[Collected data]
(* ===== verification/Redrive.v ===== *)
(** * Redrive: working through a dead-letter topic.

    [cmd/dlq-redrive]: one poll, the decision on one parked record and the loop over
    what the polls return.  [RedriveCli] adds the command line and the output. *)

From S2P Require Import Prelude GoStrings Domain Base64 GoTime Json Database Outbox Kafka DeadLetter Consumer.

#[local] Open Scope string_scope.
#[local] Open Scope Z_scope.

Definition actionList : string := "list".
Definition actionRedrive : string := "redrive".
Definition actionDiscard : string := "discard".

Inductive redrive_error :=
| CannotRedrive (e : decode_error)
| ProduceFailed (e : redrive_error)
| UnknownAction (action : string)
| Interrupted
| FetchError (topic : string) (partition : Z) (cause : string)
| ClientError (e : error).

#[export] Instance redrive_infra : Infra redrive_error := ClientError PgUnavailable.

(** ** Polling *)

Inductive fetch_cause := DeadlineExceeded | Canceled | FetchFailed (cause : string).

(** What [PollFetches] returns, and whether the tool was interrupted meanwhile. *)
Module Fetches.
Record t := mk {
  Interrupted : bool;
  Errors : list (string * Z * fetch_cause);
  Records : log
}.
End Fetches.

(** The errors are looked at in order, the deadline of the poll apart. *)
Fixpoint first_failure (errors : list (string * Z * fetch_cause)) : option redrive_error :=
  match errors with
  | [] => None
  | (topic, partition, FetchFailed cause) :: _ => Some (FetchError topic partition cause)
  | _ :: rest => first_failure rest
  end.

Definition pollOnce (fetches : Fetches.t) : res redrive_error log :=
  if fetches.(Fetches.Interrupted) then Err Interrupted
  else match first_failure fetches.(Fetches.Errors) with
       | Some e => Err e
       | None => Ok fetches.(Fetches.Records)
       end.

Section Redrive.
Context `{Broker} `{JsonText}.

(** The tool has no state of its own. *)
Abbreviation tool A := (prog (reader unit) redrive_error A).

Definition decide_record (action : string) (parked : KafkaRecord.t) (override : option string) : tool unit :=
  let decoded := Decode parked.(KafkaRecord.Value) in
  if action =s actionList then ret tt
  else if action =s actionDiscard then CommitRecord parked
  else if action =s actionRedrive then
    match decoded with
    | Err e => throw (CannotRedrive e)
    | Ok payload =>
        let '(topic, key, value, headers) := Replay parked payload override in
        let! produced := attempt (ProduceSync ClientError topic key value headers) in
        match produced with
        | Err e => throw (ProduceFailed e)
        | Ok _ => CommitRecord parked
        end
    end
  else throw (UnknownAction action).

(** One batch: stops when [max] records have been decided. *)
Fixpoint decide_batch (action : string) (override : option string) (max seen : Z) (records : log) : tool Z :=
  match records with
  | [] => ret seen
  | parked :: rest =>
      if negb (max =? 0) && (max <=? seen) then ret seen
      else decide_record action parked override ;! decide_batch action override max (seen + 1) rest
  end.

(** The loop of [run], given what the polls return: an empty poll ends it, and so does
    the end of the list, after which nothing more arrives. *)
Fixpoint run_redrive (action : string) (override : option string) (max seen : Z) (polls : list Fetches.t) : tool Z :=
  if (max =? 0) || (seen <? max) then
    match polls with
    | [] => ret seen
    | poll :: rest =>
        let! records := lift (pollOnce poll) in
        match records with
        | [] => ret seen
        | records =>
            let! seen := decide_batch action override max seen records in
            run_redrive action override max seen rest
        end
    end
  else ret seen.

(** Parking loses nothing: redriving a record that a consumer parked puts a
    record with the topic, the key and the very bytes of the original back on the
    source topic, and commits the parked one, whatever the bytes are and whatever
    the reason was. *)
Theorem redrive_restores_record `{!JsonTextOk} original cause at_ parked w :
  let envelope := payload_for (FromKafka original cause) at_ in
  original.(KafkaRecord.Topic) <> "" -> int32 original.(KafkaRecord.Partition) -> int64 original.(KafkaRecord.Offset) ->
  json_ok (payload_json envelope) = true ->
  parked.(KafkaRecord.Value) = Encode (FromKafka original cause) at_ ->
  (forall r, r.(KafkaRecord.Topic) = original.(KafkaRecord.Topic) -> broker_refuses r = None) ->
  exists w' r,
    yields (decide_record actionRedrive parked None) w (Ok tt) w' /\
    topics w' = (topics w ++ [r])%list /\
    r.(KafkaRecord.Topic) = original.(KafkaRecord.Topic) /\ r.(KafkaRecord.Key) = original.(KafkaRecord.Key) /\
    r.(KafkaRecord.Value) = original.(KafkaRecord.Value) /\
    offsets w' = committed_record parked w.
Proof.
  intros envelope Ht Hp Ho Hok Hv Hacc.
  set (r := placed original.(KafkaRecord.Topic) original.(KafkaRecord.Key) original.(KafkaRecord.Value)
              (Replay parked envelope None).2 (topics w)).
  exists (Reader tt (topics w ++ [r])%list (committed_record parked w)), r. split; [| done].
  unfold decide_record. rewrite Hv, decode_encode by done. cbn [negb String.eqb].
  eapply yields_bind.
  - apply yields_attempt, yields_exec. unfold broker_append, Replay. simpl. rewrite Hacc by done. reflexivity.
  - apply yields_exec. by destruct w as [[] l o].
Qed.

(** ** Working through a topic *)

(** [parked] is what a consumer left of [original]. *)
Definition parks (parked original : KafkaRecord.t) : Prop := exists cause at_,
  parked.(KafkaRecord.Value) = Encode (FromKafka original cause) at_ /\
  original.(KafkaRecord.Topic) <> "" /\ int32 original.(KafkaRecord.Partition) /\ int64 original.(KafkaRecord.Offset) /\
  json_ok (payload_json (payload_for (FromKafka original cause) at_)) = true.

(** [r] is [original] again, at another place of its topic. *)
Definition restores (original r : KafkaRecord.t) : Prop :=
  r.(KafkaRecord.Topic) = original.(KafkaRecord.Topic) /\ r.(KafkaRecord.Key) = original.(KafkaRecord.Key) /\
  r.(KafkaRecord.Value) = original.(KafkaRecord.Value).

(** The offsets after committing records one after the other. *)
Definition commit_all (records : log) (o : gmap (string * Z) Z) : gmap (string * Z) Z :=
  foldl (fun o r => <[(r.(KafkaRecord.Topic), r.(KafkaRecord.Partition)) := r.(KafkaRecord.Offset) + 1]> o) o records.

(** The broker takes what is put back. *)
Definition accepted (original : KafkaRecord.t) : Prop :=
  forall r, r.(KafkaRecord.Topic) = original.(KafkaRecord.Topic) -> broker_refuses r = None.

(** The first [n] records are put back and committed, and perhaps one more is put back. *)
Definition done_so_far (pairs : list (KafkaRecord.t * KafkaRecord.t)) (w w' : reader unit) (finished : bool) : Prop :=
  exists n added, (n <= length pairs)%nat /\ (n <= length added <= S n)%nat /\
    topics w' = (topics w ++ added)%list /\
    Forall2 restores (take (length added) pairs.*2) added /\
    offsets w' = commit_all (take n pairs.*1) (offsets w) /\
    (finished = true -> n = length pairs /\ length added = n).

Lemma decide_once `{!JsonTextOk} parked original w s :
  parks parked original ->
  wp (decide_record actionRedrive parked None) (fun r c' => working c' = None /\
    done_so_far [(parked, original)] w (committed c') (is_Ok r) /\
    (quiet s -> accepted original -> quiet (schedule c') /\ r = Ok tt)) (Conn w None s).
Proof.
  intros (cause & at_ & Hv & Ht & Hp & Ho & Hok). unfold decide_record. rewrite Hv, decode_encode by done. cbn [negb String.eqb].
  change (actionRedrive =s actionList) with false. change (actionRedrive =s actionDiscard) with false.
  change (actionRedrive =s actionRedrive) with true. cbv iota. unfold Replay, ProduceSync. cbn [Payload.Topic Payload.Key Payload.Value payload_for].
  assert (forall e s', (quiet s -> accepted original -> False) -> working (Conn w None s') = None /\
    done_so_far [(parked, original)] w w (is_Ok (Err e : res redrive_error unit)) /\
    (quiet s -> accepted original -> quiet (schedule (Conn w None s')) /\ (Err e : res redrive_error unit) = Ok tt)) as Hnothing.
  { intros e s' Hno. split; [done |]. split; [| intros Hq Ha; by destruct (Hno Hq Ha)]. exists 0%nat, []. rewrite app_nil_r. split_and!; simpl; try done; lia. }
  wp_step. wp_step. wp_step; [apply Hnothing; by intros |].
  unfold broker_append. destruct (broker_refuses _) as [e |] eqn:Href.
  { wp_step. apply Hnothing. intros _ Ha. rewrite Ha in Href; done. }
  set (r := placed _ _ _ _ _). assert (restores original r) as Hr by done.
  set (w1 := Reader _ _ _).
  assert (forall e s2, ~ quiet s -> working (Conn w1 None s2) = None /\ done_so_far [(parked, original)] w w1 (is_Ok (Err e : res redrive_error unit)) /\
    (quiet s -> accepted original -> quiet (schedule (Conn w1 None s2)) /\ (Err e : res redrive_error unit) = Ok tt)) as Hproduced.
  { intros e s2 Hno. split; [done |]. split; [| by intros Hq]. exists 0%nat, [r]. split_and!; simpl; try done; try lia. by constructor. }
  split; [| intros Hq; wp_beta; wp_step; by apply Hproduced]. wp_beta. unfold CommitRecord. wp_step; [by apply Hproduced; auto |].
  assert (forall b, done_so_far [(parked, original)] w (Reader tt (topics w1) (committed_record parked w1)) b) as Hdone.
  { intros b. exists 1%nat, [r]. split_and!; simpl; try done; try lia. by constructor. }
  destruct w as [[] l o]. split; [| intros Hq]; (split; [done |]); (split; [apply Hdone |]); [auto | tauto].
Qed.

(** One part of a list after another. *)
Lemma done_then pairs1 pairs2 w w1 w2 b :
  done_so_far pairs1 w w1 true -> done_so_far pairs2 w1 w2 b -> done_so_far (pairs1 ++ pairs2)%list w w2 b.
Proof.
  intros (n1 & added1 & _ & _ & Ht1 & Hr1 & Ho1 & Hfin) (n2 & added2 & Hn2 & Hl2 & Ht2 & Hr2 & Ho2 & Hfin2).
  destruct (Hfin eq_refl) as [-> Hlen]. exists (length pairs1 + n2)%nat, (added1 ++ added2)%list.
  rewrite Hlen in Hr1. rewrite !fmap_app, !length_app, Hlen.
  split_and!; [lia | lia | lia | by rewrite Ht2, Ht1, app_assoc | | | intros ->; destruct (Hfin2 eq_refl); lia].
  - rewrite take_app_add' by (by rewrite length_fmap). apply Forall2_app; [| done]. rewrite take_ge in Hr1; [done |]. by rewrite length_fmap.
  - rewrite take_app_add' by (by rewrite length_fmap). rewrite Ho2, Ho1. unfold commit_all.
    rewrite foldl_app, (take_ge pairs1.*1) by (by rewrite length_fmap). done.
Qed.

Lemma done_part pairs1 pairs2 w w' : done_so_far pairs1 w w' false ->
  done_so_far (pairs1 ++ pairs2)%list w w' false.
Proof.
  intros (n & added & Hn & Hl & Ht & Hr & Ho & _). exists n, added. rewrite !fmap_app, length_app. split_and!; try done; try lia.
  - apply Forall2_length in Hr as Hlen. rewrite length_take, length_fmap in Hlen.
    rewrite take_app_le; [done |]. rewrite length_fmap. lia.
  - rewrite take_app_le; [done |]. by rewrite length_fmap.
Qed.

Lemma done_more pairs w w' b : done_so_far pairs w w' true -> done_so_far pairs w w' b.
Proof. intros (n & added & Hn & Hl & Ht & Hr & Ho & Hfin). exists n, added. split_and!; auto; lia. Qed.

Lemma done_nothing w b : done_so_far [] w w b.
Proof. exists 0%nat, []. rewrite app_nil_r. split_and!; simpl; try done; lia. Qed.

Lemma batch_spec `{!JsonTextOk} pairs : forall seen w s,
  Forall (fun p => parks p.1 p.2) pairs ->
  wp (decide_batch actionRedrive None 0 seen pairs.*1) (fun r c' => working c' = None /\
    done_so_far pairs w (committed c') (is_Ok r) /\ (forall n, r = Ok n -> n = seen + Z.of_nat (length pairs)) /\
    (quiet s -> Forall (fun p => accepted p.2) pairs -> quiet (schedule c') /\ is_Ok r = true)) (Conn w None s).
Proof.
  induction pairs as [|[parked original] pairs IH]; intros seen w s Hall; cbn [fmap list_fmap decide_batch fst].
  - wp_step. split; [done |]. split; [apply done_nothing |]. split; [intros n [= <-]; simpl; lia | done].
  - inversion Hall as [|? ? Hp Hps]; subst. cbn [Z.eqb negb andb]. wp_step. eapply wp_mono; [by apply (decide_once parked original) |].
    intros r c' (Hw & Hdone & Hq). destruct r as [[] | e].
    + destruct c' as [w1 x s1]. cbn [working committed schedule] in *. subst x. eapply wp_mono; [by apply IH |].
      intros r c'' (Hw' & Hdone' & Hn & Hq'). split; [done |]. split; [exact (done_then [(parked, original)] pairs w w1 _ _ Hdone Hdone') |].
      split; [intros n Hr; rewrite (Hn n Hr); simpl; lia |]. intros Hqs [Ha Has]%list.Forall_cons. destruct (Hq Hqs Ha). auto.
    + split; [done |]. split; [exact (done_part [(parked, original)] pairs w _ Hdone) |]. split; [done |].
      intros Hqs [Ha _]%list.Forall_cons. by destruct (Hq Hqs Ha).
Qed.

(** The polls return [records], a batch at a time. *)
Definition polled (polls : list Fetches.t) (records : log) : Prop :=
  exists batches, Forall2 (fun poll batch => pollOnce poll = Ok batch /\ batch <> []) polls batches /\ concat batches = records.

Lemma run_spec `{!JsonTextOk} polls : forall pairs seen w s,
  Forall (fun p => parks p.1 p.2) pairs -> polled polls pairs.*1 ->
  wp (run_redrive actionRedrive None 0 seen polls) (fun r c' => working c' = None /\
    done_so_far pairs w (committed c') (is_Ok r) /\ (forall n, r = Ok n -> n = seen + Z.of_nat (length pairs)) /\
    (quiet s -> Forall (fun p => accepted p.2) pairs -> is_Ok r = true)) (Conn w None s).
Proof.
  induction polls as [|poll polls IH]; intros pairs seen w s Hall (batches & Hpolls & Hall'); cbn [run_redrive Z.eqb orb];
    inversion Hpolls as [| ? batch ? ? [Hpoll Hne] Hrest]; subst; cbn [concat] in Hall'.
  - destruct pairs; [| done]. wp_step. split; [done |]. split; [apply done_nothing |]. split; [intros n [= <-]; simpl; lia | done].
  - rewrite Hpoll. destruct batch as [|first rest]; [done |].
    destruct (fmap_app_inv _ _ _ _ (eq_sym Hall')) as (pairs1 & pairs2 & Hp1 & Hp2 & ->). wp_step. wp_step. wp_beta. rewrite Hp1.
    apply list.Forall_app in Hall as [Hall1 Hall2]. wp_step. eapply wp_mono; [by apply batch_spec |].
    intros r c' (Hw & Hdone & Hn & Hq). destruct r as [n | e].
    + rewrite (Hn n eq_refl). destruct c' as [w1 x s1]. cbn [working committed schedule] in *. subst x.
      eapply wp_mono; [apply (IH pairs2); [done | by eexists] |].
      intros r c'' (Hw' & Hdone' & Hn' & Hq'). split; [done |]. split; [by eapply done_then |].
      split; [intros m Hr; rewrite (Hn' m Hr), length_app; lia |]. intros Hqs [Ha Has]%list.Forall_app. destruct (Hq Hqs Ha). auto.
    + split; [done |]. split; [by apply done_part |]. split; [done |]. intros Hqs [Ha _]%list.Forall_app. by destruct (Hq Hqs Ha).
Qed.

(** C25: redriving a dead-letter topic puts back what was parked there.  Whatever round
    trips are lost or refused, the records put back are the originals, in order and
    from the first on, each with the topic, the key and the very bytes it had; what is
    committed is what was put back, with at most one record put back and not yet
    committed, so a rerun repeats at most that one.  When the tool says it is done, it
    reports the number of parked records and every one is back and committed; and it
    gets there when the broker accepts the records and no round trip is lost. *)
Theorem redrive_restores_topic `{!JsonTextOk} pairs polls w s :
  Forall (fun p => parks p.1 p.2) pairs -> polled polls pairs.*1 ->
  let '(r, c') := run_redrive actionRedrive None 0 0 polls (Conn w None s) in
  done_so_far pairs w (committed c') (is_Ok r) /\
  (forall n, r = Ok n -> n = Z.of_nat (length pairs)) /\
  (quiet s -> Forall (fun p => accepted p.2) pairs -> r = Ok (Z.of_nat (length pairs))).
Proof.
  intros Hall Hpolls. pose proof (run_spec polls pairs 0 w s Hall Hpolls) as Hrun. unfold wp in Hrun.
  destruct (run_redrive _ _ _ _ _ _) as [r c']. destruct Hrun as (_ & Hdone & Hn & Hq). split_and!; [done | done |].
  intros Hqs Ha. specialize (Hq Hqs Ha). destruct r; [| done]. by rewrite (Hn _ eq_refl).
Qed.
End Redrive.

* * *

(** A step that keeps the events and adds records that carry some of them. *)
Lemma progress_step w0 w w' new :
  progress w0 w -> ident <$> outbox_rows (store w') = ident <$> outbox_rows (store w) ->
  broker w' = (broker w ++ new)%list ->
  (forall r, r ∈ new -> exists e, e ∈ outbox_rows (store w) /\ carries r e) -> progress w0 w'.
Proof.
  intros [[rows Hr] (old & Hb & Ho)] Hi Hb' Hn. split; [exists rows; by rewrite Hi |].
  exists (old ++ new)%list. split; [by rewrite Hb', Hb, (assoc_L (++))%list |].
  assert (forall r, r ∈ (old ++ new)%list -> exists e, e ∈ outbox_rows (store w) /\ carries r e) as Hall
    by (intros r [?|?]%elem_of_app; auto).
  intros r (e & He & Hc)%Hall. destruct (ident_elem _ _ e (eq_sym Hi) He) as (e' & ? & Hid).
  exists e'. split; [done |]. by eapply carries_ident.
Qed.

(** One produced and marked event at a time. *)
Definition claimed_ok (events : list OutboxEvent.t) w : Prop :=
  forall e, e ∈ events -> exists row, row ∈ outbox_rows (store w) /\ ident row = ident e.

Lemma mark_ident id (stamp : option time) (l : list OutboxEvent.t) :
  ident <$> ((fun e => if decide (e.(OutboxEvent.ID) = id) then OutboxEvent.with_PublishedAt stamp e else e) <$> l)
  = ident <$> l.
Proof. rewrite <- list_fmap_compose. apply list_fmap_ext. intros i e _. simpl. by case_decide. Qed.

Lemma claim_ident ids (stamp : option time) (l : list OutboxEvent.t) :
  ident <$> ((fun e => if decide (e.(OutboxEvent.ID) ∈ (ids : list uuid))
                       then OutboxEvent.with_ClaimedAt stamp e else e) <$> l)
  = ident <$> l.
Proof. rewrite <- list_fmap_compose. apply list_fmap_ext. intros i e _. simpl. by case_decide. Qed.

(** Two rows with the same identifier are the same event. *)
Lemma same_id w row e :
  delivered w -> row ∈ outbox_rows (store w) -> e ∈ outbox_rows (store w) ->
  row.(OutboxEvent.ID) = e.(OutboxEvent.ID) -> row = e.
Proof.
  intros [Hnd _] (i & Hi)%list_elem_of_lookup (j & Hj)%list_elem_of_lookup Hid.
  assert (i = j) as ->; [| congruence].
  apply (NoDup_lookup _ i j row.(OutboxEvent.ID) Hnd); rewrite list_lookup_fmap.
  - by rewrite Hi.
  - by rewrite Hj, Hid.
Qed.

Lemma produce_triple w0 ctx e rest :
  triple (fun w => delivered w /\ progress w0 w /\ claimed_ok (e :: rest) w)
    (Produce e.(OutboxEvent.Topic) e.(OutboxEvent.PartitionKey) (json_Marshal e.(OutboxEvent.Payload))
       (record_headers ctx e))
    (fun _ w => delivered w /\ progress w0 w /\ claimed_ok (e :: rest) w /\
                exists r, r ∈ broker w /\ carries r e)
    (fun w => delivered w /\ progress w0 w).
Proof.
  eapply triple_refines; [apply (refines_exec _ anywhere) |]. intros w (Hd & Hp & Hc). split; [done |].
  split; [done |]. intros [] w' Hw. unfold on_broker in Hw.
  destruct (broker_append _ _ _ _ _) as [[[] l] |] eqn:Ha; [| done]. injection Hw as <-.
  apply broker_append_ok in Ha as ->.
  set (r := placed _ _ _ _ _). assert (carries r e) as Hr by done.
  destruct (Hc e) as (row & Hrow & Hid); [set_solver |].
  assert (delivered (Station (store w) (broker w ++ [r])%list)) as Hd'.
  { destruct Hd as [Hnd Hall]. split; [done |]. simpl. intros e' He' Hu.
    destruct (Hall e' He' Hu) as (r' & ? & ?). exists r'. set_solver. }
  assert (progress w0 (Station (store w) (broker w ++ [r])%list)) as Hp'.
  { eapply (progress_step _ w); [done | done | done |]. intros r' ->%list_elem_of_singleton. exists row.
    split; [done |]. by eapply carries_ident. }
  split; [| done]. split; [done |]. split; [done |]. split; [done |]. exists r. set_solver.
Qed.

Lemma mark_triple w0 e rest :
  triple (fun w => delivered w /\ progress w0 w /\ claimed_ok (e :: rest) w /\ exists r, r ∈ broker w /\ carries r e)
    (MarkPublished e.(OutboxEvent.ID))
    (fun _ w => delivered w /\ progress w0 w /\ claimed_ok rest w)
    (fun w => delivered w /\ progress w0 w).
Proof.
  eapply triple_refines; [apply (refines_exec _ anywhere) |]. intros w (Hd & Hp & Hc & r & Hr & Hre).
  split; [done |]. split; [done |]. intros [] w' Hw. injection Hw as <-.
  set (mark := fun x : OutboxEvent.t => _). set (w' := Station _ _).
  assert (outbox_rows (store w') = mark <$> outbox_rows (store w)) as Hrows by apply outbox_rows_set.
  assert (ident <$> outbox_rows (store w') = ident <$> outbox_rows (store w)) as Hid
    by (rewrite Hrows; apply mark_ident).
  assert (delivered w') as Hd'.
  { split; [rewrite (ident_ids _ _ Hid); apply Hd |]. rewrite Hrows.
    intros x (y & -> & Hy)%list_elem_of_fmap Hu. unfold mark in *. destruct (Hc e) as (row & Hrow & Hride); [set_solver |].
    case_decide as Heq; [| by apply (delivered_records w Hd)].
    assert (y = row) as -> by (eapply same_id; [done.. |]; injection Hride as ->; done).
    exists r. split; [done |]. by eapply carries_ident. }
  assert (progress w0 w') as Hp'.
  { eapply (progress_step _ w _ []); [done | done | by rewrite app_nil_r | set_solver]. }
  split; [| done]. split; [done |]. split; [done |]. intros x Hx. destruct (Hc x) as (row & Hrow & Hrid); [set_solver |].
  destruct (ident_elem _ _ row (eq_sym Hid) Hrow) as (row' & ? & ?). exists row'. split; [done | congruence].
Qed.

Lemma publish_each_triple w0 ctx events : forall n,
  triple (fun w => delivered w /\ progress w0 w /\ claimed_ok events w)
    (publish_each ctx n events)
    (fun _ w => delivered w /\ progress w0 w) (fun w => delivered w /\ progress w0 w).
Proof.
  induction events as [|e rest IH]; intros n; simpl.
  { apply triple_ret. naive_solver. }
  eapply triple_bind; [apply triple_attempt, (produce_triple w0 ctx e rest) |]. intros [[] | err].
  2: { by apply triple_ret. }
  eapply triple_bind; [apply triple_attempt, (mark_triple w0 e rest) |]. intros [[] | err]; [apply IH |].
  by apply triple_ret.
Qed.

---

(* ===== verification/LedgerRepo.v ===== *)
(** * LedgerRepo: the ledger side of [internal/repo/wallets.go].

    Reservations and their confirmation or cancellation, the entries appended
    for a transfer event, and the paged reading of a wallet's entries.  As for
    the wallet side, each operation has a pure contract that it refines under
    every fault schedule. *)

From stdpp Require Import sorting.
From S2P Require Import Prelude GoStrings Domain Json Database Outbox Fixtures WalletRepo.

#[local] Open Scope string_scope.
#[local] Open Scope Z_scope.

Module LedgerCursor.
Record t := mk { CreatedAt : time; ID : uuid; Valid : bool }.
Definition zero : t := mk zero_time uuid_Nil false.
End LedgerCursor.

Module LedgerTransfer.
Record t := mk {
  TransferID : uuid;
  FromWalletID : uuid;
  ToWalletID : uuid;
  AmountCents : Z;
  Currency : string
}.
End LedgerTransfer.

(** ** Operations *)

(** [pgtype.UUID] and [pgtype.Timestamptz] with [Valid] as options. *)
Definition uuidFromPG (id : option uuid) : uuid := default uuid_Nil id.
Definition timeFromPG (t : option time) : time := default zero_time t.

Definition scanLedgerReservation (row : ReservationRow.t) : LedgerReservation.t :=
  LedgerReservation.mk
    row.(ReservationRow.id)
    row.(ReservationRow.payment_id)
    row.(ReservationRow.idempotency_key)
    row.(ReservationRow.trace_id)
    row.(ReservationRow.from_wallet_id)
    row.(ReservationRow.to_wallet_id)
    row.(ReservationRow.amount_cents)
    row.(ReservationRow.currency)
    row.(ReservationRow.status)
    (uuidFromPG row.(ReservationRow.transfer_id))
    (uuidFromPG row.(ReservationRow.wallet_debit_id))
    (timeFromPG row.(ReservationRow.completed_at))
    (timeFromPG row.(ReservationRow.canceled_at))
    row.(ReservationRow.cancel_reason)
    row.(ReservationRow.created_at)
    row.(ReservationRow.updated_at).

_Aim of the task_
Among the lines above, return those that contain the string "actionRedrive".

_Exercise response_
Definition actionRedrive : string := "redrive".
  else if action =s actionRedrive then
    yields (decide_record actionRedrive parked None) w (Ok tt) w' /\
  wp (decide_record actionRedrive parked None) (fun r c' => working c' = None /\
  change (actionRedrive =s actionList) with false. change (actionRedrive =s actionDiscard) with false.
  change (actionRedrive =s actionRedrive) with true. cbv iota. unfold Replay, ProduceSync. cbn [Payload.Topic Payload.Key Payload.Value payload_for].
  wp (decide_batch actionRedrive None 0 seen pairs.*1) (fun r c' => working c' = None /\
  wp (run_redrive actionRedrive None 0 seen polls) (fun r c' => working c' = None /\
  let '(r, c') := run_redrive actionRedrive None 0 0 polls (Conn w None s) in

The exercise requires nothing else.